Diagnostic Accuracy of InitiaI Chest X-Rays in Thorax Trauma

Affiliations

Diagnostic Accuracy of InitiaI Chest X-Rays in Thorax Trauma

Ozlem Tataroglu et al. J Coll Physicians Surg Pak. 2018 Jul.

Abstract

Objective: To evaluate the efficacy, sensitivity and specificity of chest x-ray as a diagnostic imaging tool in management of thorax traumas.

Study design: Descriptive study.

Place and duration of study: Haydarpasa Numune Training and Research Hospital, Istanbul, Turkey, between December 2014 and December 2015.

Methodology: Case records of patients admitted to the emergency department with thoracic trauma were retrospectively analysed through the hospital database. Plain postero-anterior chest X-rays and thorax computerised tomography (CT) scans were evaluated seperately by same radiologist. Accurcy of signs of thoracic trama was determined using CT scan as gold standard.
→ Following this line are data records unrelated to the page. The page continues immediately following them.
Definition input (now : Z) (lost : Z) : bzm_runtime_health_input_t :=
  {| health_stage := BZM_STAGE_RUNNING; holding := true; bridge_status_available := true; bridge_status := status;
     require_independent_kill := true; fan_tach_available := true; fan_rpm := 4000; fan_min_rpm := 1000;
     require_fan_full := true; tps := regulator; tps_bounds := regulator_bounds; telemetry_available := true;
     telemetry_store := Telemetry.Demo.store 100 0x82; telemetry_bounds := Telemetry.Demo.bounds;
     telemetry_now_us := now; telemetry_max_age_us := 1000; defer_ch2_bounds := false; defer_clock_locks := false;
     parser_stats_available := true; parser_baseline := counters 10 3 2; parser_current := counters 20 lost 2 |}.

Example stale_telemetry_is_bad : bzm_runtime_health_evaluate (Some (input 5000 3)) = bad FAULT_TELEMETRY_STALE.
Proof. by vm_compute. Qed.
Example lost_bytes_are_bad : bzm_runtime_health_evaluate (Some (input 150 4)) = bad FAULT_PARSER_ERROR_DELTA.
Proof. by vm_compute. Qed.

Lemma runtime_health_good_is_safe_witness :
  bzm_runtime_health_evaluate (Some (input 150 3)) = good /\
  BZM_STAGE_OFF_SAFE < BZM_STAGE_RUNNING < BZM_STAGE_COUNT /\ forall index, (index < 4)%nat -> sample_healthy (input 150 3) index.
Proof.
  assert (Hgood : bzm_runtime_health_evaluate (Some (input 150 3)) = good) by (by vm_compute).
  split; [exact Hgood|].
  destruct (runtime_health_good_is_safe (input 150 3)) as (H1 & _ & _ & _ & H2);
    [reflexivity|discriminate|by vm_compute|by rewrite Hgood|].
  split; [exact H1|]. apply H2. by vm_compute.
Defined.

(** Five bytes lost before the second snapshot, then three quiet windows. *)
Definition episode : list bzm_serial_parser_stats_t :=
  [counters 10 8 10; counters 11 8 10; counters 12 8 10; counters 13 8 10].

Example episode_recovers :
  observe_run 16 3 8 2 (bzm_parser_realign_init (Some (counters 10 3 2))) episode =
    [BZM_PARSER_REALIGN_PENDING; BZM_PARSER_REALIGN_PENDING; BZM_PARSER_REALIGN_PENDING;
     BZM_PARSER_REALIGN_RECOVERED].
Proof. by vm_compute. Qed.

Lemma parser_realign_ends_witness :
  (3 < length episode)%nat /\
  exists v, v ∈ observe_run 16 3 3 2 (bzm_parser_realign_init (Some (counters 10 3 2))) episode /\
    v <> BZM_PARSER_REALIGN_PENDING.
Proof.
  split; [cbn; lia|].
  apply (parser_realign_ends 16 3 3 2); [by vm_compute|by vm_compute|cbn; lia].
Defined.
End Demo.
Record healthy : Prop := {
  healthy_begin : forall a e, yields (op_begin_engine ops a e) (fun ok => ok = true);
  healthy_write : forall a e offset data, yields (op_write_register ops a e offset data) (fun ok => ok = true);
  healthy_read : forall a e offset buffer, yields (op_read_register ops a e offset buffer) (fun r =>
    fst r = true /\ has_bits (byte_at (snd r) 0) BZM_BALANCED_RAMP_ENGINE_BUSY_MASK = true /\
    config_acknowledged (byte_at (snd r) 1) = true);
  healthy_sample : forall a s, yields (op_telemetry_sample ops a s) (fun r =>
    fst r = true /\ sample_usable (snd r) = true);
  healthy_stats : forall s, yields (op_parser_stats ops s) (fun r => r = (true, stats));
  healthy_queue : queued_results stats = 0%nat;
  healthy_barrier : yields (op_final_barrier ops) (fun ok => ok = true);
}.

Context (Hh : healthy).

Lemma write_all_yields asic engine writes :
  yields (write_all (addressed_write (traced_ops ops) asic) engine writes) (fun ok => ok = true).
Proof.
  induction writes as [|[offset data] writes IH]; cbn [write_all]; [by apply yields_ret|].
  eapply yields_bind; [apply yields_traced, healthy_write, Hh|]. by intros ? ->.
Qed.

Lemma activate_engine_yields r asic engine :
  physical_id engine < BZM_MAX_ENGINE_COUNT ->
  yields (activate_engine (traced_ops ops) r asic engine) (fun '(ok, r') =>
    ok = true /\ r' = r <| completed_engines := u16 (completed_engines r + 1) |>).
Proof.
  intros He. unfold activate_engine.
  eapply yields_bind; [apply yields_traced, healthy_begin, Hh|]. intros ? ->. cbn [negb].
  eapply yields_bind; [apply yields_traced, healthy_write, Hh|]. intros ? ->. cbn [negb].
  eapply (yields_bind _ _ (fun ok => ok = true)).
  { unfold bzm_transport_program_stage6_sentinel. rewrite (proj2 (Z.leb_gt _ _) He).
    eapply yields_bind; [apply write_all_yields|]. intros ? ->. apply write_all_yields. }
  intros ? ->. cbn [negb]. eapply (yields_bind _ _ (fun polled => exists buffer, polled = Some (true, buffer) /\
    config_acknowledged (byte_at buffer 1) = true)).
  { unfold BZM_BALANCED_RAMP_BUSY_POLL_ATTEMPTS. cbn [poll_busy].
    eapply yields_bind; [by apply (yields_ret tt (fun _ => True))|]. intros _ _.
    eapply yields_bind; [apply yields_traced, healthy_read, Hh|]. intros [ok buffer] (Hok & Hb & Hc). cbn [fst snd] in Hok, Hb, Hc.
    subst ok. cbn [negb]. rewrite Hb. apply yields_ret. by exists buffer. }
  intros ? (buffer & -> & Hc). cbn [negb]. rewrite Hc. cbn [negb]. by apply yields_ret.
Qed.

(** The baseline, once captured, is the one the parser still has. *)
Definition baseline_kept (r : bzm_balanced_ramp_t) : Prop := baseline_captured r = true -> ramp_baseline r = stats.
Results: Nine of 23 pneumothorax patients were diagnosed by chest X-ray. Sensitivity and specificity of PA chest X-ray in the diagnosis of pneumothorax was 39.1% and 100%, respectively. Positive predictive values of chest X-ray for diagnosis of pneumothorax was 100% and negative predictive value was 97.1%. Twenty-four patients had pleural effusions on CT scans, while only 15 could be diagnosed in chest X-rays. Chest X-rays were 62.5% sensitive and 100% specific with positive and negative predictive values of 100% and 98.1%, respectively. Twenty of 41 rib fractures were diagnosed with X-rays. Chest x rays had a 48.8% sensitivity and 100% specificity, and positive and negative predictive values were 100% and 95.6%, respectively.

Conclusion: Chest X-ray should not be used as a sole diagnostic imaging tool for exclusion of pneumothorax, hemothorax, and lung contusion. Due to high predictive values of chest X-rays, they can be used for follow-up.